• _HOW TO COMPLETE THIS TASK_
Please give back only the lines below from the one containing "(forall i j t u, workers sys" to the one containing "exists i t, workers sys", each repeated word for word, both ends included.
#### EXTRACTED RECORDS
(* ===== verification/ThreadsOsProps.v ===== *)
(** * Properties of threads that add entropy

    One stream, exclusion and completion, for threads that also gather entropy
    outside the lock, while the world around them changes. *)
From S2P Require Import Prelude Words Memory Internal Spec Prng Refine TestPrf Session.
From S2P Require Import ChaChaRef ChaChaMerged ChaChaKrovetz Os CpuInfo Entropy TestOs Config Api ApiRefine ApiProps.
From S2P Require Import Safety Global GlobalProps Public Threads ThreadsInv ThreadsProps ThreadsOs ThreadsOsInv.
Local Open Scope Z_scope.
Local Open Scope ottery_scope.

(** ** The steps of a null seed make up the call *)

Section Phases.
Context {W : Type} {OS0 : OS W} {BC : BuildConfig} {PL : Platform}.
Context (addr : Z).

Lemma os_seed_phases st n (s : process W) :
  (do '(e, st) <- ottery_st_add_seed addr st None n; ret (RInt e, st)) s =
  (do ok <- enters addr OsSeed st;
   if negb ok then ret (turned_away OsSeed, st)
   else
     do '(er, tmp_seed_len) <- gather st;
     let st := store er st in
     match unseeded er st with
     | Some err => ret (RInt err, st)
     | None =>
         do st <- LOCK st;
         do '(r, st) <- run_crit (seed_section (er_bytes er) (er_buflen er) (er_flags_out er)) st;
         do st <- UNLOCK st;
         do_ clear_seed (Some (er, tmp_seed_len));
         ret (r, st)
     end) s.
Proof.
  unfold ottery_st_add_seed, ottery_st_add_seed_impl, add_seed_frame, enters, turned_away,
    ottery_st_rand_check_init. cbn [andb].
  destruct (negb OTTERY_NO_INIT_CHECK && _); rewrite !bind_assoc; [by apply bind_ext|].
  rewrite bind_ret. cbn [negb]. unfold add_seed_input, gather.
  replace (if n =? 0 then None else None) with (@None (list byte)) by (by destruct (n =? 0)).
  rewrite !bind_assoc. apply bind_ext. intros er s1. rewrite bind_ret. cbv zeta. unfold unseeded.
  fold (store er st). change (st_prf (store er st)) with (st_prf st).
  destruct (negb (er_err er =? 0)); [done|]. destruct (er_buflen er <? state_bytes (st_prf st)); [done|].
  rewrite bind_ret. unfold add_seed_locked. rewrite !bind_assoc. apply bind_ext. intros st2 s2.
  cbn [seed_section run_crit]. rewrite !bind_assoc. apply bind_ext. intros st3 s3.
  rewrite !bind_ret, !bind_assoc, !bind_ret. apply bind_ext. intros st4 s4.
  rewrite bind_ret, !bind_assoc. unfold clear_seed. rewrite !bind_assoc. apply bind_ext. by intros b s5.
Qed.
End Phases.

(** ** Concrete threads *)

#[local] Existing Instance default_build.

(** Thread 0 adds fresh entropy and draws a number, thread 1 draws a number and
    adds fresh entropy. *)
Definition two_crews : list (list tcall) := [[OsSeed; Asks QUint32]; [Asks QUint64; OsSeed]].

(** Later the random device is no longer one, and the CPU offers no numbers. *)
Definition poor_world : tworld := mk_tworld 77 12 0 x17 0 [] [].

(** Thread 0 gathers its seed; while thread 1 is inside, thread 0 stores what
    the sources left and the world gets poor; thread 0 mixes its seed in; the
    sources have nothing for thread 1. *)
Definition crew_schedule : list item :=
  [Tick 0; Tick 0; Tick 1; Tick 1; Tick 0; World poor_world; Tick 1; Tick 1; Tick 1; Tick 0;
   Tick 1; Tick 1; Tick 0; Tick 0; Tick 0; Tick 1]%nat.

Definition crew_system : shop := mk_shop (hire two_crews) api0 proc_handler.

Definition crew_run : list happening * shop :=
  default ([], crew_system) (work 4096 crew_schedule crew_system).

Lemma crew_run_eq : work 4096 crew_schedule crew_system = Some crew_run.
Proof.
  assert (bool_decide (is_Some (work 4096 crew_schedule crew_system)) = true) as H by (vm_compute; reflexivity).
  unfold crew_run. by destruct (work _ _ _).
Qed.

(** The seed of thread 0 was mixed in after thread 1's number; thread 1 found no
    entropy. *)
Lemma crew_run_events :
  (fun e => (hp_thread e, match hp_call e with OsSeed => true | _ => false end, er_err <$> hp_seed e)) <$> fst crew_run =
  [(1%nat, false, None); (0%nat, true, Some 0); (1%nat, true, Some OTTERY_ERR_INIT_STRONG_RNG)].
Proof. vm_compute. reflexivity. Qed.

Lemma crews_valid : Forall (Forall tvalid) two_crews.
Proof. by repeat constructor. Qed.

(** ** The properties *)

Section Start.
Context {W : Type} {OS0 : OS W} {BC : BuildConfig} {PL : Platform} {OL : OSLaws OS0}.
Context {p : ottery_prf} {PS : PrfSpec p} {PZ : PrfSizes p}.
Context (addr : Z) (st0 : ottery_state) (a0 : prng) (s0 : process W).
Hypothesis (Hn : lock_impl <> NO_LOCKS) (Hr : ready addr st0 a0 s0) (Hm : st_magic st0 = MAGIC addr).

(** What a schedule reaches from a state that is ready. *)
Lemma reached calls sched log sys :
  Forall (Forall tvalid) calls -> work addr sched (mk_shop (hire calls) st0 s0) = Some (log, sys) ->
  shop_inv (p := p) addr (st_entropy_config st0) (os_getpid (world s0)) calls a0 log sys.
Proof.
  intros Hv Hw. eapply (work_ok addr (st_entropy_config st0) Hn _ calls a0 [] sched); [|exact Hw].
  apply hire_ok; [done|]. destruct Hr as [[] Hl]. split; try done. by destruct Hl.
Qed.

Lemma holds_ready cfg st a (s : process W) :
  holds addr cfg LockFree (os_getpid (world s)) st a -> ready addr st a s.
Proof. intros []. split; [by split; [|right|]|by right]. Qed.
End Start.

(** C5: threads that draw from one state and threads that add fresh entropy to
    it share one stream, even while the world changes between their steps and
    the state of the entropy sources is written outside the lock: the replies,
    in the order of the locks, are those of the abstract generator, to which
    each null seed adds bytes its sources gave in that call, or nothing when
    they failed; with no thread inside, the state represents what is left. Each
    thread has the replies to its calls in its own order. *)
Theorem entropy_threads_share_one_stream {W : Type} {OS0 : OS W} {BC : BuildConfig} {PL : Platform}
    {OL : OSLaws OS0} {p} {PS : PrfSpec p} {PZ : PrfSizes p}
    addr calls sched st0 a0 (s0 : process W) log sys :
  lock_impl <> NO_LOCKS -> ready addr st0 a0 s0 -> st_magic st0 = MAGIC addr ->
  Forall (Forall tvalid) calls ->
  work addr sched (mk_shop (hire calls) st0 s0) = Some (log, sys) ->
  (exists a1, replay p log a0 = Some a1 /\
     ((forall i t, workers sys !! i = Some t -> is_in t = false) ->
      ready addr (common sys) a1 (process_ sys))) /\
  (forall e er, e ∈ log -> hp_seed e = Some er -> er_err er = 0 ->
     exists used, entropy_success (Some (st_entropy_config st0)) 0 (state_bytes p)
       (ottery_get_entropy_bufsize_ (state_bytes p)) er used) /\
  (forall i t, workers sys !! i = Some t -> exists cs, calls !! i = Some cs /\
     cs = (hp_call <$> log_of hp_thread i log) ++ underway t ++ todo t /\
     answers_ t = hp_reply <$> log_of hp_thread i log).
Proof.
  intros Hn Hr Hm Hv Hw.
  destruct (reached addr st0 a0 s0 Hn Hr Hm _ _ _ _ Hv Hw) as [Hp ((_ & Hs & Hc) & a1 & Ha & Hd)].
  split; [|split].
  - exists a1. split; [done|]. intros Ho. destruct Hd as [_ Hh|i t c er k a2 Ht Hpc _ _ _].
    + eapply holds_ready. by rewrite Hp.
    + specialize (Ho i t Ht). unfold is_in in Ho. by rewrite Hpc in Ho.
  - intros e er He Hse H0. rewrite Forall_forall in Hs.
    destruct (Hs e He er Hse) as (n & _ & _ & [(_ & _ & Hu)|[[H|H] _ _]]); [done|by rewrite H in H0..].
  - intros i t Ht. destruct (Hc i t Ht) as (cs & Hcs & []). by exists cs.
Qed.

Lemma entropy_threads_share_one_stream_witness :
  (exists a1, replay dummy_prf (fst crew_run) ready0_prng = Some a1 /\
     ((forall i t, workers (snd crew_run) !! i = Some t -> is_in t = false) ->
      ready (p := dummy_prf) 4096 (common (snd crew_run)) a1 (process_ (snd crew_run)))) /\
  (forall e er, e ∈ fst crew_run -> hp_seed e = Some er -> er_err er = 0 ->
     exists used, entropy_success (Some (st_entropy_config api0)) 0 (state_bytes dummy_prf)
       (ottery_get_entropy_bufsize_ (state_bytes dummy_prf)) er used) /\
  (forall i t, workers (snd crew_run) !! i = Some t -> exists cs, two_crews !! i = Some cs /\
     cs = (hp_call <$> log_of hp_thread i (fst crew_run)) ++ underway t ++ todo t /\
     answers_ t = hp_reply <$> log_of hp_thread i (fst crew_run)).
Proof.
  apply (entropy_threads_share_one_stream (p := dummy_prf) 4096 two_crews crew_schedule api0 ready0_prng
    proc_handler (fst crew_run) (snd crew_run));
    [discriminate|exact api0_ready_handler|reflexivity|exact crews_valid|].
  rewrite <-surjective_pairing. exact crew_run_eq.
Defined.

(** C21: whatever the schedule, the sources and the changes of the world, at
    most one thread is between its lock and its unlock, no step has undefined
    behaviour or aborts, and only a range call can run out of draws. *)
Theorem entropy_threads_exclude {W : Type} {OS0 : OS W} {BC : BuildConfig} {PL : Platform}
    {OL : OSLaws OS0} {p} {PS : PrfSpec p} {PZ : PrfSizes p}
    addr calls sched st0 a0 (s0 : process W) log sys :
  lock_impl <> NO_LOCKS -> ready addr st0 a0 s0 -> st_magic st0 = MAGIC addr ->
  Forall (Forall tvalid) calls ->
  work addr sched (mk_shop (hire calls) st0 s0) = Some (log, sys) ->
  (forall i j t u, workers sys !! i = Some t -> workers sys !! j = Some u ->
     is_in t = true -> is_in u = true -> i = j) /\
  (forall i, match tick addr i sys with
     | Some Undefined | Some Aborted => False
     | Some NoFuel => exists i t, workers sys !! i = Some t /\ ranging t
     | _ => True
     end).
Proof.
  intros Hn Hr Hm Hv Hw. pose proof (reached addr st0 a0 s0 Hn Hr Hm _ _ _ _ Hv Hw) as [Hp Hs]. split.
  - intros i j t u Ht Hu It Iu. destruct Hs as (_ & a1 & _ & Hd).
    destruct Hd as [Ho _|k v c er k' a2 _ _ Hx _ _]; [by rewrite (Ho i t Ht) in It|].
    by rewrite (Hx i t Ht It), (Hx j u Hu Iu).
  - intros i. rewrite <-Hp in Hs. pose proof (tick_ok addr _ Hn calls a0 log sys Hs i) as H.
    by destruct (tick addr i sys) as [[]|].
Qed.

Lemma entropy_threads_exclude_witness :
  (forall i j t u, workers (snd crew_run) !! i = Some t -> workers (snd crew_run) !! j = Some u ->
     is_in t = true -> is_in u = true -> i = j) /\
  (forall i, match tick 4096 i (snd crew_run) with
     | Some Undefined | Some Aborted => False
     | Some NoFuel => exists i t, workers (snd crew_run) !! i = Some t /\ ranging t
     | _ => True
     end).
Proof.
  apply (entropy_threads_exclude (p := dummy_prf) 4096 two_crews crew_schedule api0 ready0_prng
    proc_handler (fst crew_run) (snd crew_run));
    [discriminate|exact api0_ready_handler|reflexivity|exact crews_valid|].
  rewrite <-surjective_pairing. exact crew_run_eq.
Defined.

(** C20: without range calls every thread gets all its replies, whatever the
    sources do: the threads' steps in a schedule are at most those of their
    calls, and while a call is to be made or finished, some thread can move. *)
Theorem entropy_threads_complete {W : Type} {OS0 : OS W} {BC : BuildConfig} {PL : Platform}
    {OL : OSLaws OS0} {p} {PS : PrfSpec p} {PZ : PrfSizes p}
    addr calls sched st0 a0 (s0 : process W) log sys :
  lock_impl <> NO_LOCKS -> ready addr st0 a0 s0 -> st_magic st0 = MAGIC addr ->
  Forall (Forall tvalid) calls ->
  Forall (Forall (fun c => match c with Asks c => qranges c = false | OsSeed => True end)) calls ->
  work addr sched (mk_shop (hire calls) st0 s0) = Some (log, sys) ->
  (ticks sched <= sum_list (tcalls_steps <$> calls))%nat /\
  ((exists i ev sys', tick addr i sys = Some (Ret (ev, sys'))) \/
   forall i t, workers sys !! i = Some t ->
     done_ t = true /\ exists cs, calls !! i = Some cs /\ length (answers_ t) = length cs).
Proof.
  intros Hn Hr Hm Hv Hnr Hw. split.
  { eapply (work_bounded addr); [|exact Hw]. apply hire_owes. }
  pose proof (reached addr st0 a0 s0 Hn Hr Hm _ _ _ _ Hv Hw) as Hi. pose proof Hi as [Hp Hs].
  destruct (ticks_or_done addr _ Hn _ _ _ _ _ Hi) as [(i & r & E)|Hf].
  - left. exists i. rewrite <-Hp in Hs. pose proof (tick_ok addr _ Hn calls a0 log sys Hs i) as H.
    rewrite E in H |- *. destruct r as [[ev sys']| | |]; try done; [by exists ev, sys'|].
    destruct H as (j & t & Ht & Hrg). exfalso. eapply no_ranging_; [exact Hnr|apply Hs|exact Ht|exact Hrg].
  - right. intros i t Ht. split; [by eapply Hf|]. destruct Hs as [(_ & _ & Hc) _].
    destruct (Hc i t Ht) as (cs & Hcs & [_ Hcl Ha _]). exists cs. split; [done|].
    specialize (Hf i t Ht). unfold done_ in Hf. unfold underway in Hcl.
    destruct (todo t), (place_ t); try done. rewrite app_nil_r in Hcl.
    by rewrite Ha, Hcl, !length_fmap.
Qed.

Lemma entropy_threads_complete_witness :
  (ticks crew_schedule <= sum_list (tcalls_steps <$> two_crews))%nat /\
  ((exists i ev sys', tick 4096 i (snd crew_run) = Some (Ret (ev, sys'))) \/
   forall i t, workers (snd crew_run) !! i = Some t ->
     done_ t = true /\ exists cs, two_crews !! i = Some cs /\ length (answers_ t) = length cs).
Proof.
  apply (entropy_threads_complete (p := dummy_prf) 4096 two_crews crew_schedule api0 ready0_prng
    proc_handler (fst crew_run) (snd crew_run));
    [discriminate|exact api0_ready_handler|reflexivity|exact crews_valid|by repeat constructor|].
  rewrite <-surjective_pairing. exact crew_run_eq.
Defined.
########
• _RESULT OF THIS TASK_
  (forall i j t u, workers sys !! i = Some t -> workers sys !! j = Some u ->
     is_in t = true -> is_in u = true -> i = j) /\
  (forall i, match tick addr i sys with
     | Some Undefined | Some Aborted => False
     | Some NoFuel => exists i t, workers sys !! i = Some t /\ ranging t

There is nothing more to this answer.